Acte III : une installation sonore spatialisée
Il s’agit de composer – énoncer avec une mise en forme articulée – les sons archivés sur le site web, en s’intéressant à leur substance singulière, de façon matiériste – ce qui confère à ces sons-déchets un statut ontologique (Dagognet 1997) – dans la lignée d’une esthétique du rejet (Bourriaud 2017), et de les spatialiser symboliquement sur une dizaine de haut-parleurs à partir de la cartographie générée par le site.
Composer et spatialiser implique une posture du « dire » subjectif, qui cherche à passer du monde des sons – « montré » par les captations archivées sur le site – à un monde [dit] par les sons (Barbanti in Solomos et al. 2016, 235). L’énonciation est ainsi comprise ici comme une articulation imaginaire libre (Cage 2011; Lopez 1998), et relève de l’idée de paysage « [sans] oublier que le paysage est construction, composition, et donc artefact » (Chenet-Faugeras 1994, 27). Ceci s’oppose au soundscape d’origine (R. Murray Schafer 1969), du père du paysage sonore, pour qui l’artiste ne doit rien construire, mais uniquement présenter les sons de la nature afin de les sauvegarder. Bien qu’ici ce soit tout le contraire – composer avec des sons de pollution –, l’engagement rejoint un activisme commun qui cherche à « renforcer la conscience environnementale et sociale » pour « favoriser les changements dans les pratiques sociales et culturelles » (Polli 2012).
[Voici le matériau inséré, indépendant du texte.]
(* ===== verification/RelyGuarantee.v ===== *)
(** * A rely-guarantee logic for interleaved bodies

    [Safe view G P p Q]: started where [P] holds of [view], every action of
    [p] moves the view along [G], and when [p] returns [a], [Q a] holds,
    whatever other goroutines that also move it along [G] do in between.  [G]
    is a preorder, at once what a body guarantees and what it relies on;
    [Guar] is the case of a body about which nothing is asserted.
    [sched_Safe] is the soundness theorem, for every interleaving, also one
    that stops half-way (a process that dies). *)
From S2P Require Import Prelude.

(** ** What a body may return, in any world and among any others *)
Fixpoint Yields {W A} (p : Prog W A) (phi : A -> Prop) : Prop :=
  match p with
  | Ret a => phi a
  | Act m k => forall b, (exists w, (m w).1 = b) -> Yields (k b) phi
  end.

Lemma Yields_bind {W A B} (p : Prog W A) (f : A -> Prog W B) phi psi :
  Yields p phi -> (forall a, phi a -> Yields (f a) psi) -> Yields (p ≫= f) psi.
Proof.
  unfold mbind, Prog_bind. intros Hp Hf. induction p as [a|C m k IH]; cbn in *; [auto|].
  intros b Hb. apply IH, Hp, Hb.
Qed.
Lemma Yields_ret {W A} (a : A) (phi : A -> Prop) : phi a -> Yields (mret a : Prog W A) phi.
Proof. exact (fun H => H). Qed.
Lemma Yields_call {W A} (m : M W A) (phi : A -> Prop) : (forall w, phi (m w).1) -> Yields (call m) phi.
Proof. intros H b [w <-]. apply H. Qed.
Lemma Yields_True {W A} (p : Prog W A) : Yields p (fun _ => True).
Proof. induction p as [a|B m k IH]; cbn; auto. Qed.
Lemma Yields_mono {W A} (p : Prog W A) (phi psi : A -> Prop) :
  (forall a, phi a -> psi a) -> Yields p phi -> Yields p psi.
Proof. intros H. induction p as [a|B m k IH]; cbn; auto. Qed.

Section logic.
Context {W V : Type} (view : W -> V) (G : V -> V -> Prop) `{!PreOrder G}.

(** An assertion that the others cannot invalidate. *)
Definition Stable (P : V -> Prop) : Prop := forall v v', G v v' -> P v -> P v'.

(** What is known once [m] has answered [b] and the others have moved on. *)
Definition after {B} (P : V -> Prop) (m : M W B) (b : B) (v : V) : Prop :=
  exists w, P (view w) /\ (m w).1 = b /\ G (view (m w).2) v.

Fixpoint Safe {A} (P : V -> Prop) (p : Prog W A) (Q : A -> V -> Prop) : Prop :=
  match p with
  | Ret a => forall v, P v -> Q a v
  | Act m k => (forall w, P (view w) -> G (view w) (view (m w).2)) /\ (forall b, Safe (after P m b) (k b) Q)
  end.

Lemma after_stable {B} P (m : M W B) b : Stable (after P m b).
Proof. intros v v' Hv (w & Hw & Hb & Hg). exists w. split; [done|]. split; [done|]. by etrans. Qed.

Lemma after_mono {B} (P P' : V -> Prop) (m : M W B) b v :
  (forall v, P v -> P' v) -> after P m b v -> after P' m b v.
Proof. intros HP (w & Hw & Hb & Hg). exists w. auto. Qed.

(** ** The rules *)
Lemma Safe_weaken {A} (P P' : V -> Prop) (Q Q' : A -> V -> Prop) p :
  (forall v, P v -> P' v) -> (forall a v, Q' a v -> Q a v) -> Safe P' p Q' -> Safe P p Q.
Proof.
  revert P P'. induction p as [a|B m k IH]; intros P P' HP HQ; simpl; [by auto|].
  intros [Hm Hk]. split; [auto|]. intros b. apply (IH b _ (after P' m b)); try done.
  intros v. by apply after_mono.
Qed.

Lemma Safe_pre {A} (P P' : V -> Prop) (Q : A -> V -> Prop) p :
  (forall v, P v -> P' v) -> Safe P' p Q -> Safe P p Q.
Proof. intros HP. by apply Safe_weaken. Qed.
Lemma Safe_post {A} (P : V -> Prop) (Q Q' : A -> V -> Prop) p :
  (forall a v, Q' a v -> Q a v) -> Safe P p Q' -> Safe P p Q.
Proof. intros HQ. by apply Safe_weaken. Qed.

Lemma Safe_ret {A} (P : V -> Prop) (a : A) (Q : A -> V -> Prop) :
  (forall v, P v -> Q a v) -> Safe P (mret a) Q.
Proof. exact (fun H => H). Qed.

Lemma Safe_bind {A B} (P : V -> Prop) (p : Prog W A) (f : A -> Prog W B) R Q :
  Safe P p R -> (forall a, Safe (R a) (f a) Q) -> Safe P (p ≫= f) Q.
Proof.
  intros Hp Hf. unfold mbind, Prog_bind. revert P Hp.
  induction p as [a|C m k IH]; intros P; cbn; [intros HR; by eapply Safe_pre|].
  intros [Hm Hk]. split; [done|]. intros b. by apply IH.
Qed.

(** One action: what it establishes must survive the others. *)
Lemma Safe_call {A} (P : V -> Prop) (m : M W A) (Q : A -> V -> Prop) :
  (forall a, Stable (Q a)) ->
  (forall w, P (view w) -> G (view w) (view (m w).2) /\ Q (m w).1 (view (m w).2)) ->
  Safe P (call m) Q.
Proof.
  intros HQ Hm. split; [apply Hm|]. intros b v (w & Hw & <- & Hg).
  apply (HQ _ _ _ Hg). by apply Hm.
Qed.

(** What is stable and holds before a body holds after it. *)
Lemma Safe_frame {A} (P F : V -> Prop) (p : Prog W A) Q :
  Stable F -> Safe P p Q -> Safe (fun v => P v /\ F v) p (fun a v => Q a v /\ F v).
Proof.
  intros HF. revert P. induction p as [a|B m k IH]; intros P; cbn; [naive_solver|].
  intros [Hm Hk]. split; [intros w [Hw _]; auto|]. intros b.
  eapply Safe_pre, IH, Hk. intros v (w & [Hw Hf] & Hb & Hg). split; [by exists w|].
  apply (HF _ _ Hg), (HF (view w)); auto.
Qed.

Lemma Guar_Safe {A} (P : V -> Prop) (p : Prog W A) :
  Guar (fun w w' => G (view w) (view w')) p -> Stable P -> Safe P p (fun _ => P).
Proof.
  intros Hp HP.
  assert (H : Safe (fun _ => True) p (fun _ _ => True)).
  { assert (Hall : forall P0, Safe P0 p (fun _ _ => True)); [|apply Hall].
    induction p as [a|B m k IH]; intros P0; cbn; [done|]. destruct Hp as [Hm Hk].
    split; [intros w _; apply Hm|]. intros b. by apply IH. }
  apply (Safe_weaken _ (fun v => True /\ P v) _ (fun _ v => True /\ P v)); [by auto|by intros a v []|].
  by apply Safe_frame.
Qed.

(** A fact about no state that the assertion implies. *)
Lemma Safe_pure {A} (phi : Prop) (P : V -> Prop) (p : Prog W A) Q :
  (forall v, P v -> phi) -> (phi -> Safe P p Q) -> Safe P p Q.
Proof.
  revert P. induction p as [a|B m k IH]; intros P HP Hp; cbn in *; [intros v Hv; by apply Hp; [eapply HP|]|].
  split; [intros w Hw; by apply Hp; [eapply HP|]|]. intros b. apply IH; [|intros H; by apply Hp].
  intros v (w & Hw & _). by eapply HP.
Qed.

Lemma Yields_Safe {A} (P : V -> Prop) (p : Prog W A) phi :
  Guar (fun w w' => G (view w) (view w')) p -> Yields p phi -> Stable P -> Safe P p (fun a v => P v /\ phi a).
Proof.
  intros Hp Hy HP.
  assert (H : Safe (fun _ => True) p (fun a _ => phi a)).
  { assert (Hall : forall P0, Safe P0 p (fun a _ => phi a)); [|apply Hall].
    induction p as [a|B m k IH]; intros P0; cbn in *; [done|]. destruct Hp as [Hm Hk].
    split; [intros w _; apply Hm|]. intros b.
    apply (Safe_pure (exists w, (m w).1 = b)); [intros v (w & _ & Hb & _); by exists w|].
    intros Hb. apply IH; auto. }
  apply (Safe_weaken _ (fun v => True /\ P v) _ (fun a v => phi a /\ P v)); [by auto|by intros a v []|].
  by apply Safe_frame.
Qed.

(** ** Steps that leave the view alone, or promise no more than [G] *)
Lemma Moves_quiet {A} (p : Prog W A) : Preserves view p -> Guar (fun w w' => G (view w) (view w')) p.
Proof. apply Guar_mono. intros w w' E. by rewrite E. Qed.

(** A step that says nothing: what was known before it is known after it. *)
Lemma Safe_then {A B} P (p : Prog W A) (f : A -> Prog W B) Q :
  Guar (fun w w' => G (view w) (view w')) p -> Stable P -> (forall a, Safe P (f a) Q) -> Safe P (p ≫= f) Q.
Proof. intros Hp HP Hf. eapply Safe_bind; [by apply Guar_Safe|done]. Qed.
Lemma Safe_quiet {A B} P (p : Prog W A) (f : A -> Prog W B) Q :
  Preserves view p -> Stable P -> (forall a, Safe P (f a) Q) -> Safe P (p ≫= f) Q.
Proof. intros Hp. by apply Safe_then, Moves_quiet. Qed.

(** ** Alone *)
Lemma Safe_run {A} P (p : Prog W A) Q w :
  Safe P p Q -> P (view w) -> G (view w) (view (run p w).2) /\ Q (run p w).1 (view (run p w).2).
Proof.
  revert P w. induction p as [a|B m k IH]; intros P w; cbn; [intros HQ Hw; split; [done|by apply HQ]|].
  intros [Hm Hk] Hw. destruct (IH (m w).1 _ (m w).2 (Hk (m w).1)) as [Hg HQ]; [by exists w|].
  split; [by etrans; [apply Hm|]|done].
Qed.

(** ** Interleaved: threads with what each promises of its answer *)
Definition thread_ok {A} (v : V) (p : Prog W A) (Q : A -> V -> Prop) : Prop :=
  exists P, Stable P /\ P v /\ Safe P p Q.

Lemma thread_ok_step {A} w (p : Prog W A) Q :
  thread_ok (view w) p Q ->
  G (view w) (view (step1 p w).2) /\ thread_ok (view (step1 p w).2) (step1 p w).1 Q.
Proof.
  intros (P & HP & Hw & Hp). destruct p as [a|B m k]; cbn; [split; [done|by exists P]|].
  destruct Hp as [Hm Hk]. split; [by apply Hm|]. exists (after P m (m w).1).
  split; [apply after_stable|]. split; [by exists w|apply Hk].
Qed.
Lemma thread_ok_moved {A} v v' (p : Prog W A) Q : G v v' -> thread_ok v p Q -> thread_ok v' p Q.
Proof. intros Hg (P & HP & Hv & Hp). exists P. split; [done|]. split; [by eapply HP|done]. Qed.

Theorem sched_Safe {A} sch (ps : list (Prog W A)) Qs w :
  Forall2 (thread_ok (view w)) ps Qs ->
  G (view w) (view (sched sch ps w).2)
  /\ Forall2 (thread_ok (view (sched sch ps w).2)) (sched sch ps w).1 Qs.
Proof.
  revert ps w. induction sch as [|i sch IH]; intros ps w Hps; cbn [sched]; [by split|].
  destruct (ps !! i) as [p|] eqn:Hi; [|by apply IH].
  destruct (Forall2_lookup_l _ _ _ _ _ Hps Hi) as (Q & HQ & Hp).
  destruct (thread_ok_step w p Q Hp) as [Hg Hp'].
  assert (Hps' : Forall2 (thread_ok (view (step1 p w).2)) (<[i:=(step1 p w).1]> ps) Qs).
  { rewrite <- (list_insert_id Qs i Q HQ). apply Forall2_insert; [|done].
    eapply Forall2_impl; [|exact Hps]. intros x y. by apply thread_ok_moved. }
  destruct (IH _ _ Hps') as [Hg' Hts]. split; [by etrans|done].
Qed.

(** What a thread that has returned promised holds. *)
Lemma finished_ok {A} v (ps : list (Prog W A)) Qs i a Q :
  Forall2 (thread_ok v) ps Qs -> Qs !! i = Some Q -> (ps !! i) ≫= finished = Some a -> Q a v.
Proof.
  intros Hps HQ Ha. destruct (ps !! i) as [p|] eqn:Hi; [|done].
  destruct (Forall2_lookup_lr _ _ _ _ _ _ Hps Hi HQ) as (P & _ & Hv & Hp).
  destruct p; [|done]. injection Ha as ->. by apply Hp.
Qed.
End logic.
Arguments Stable {V} G P.
#[global] Arguments Safe {W V} view G {A} P p Q : simpl never.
Cet activisme s’inspire de Joseph Beuys qui, avec le terme de « sculpture sociale », définit l’art comme un processus de pensée, de parole, de discussion et d’action politique et environnementale (Polli 2012, 259).
Toute la difficulté éthique de cette énonciation poétique réside dans un effort de sincérité permanent pour ne pas d’une part esthétiser de manière à rendre l’énonciation artificiellement agréable (Noguez et Cage 1987), ni d’autre part la présenter de façon catastrophique (Broqua 2013; Rothenberg et Ulvaeus 2013). Ceci renvoie à la théorie du jeu (Bateson et al. 1995, 251) qui souligne la possibilité de menace, de parade et de tromperie dans la communication. Il s’agit de tendre vers le neutre (Barthes 2002; Suzuki 1996), en considérant cet objectif comme une règle du jeu ( Colas-Blaise, Tore, et Perrin 2016, 445) :
Quelle que soit l’approche adoptée, ce qu’on appelle « énoncer » semble être finalement le fait de jouer d’une règle au sein d’un processus, […] s’en servir dans le sens plein du terme : l’invoquer et la plier, l’adapter et la contourner.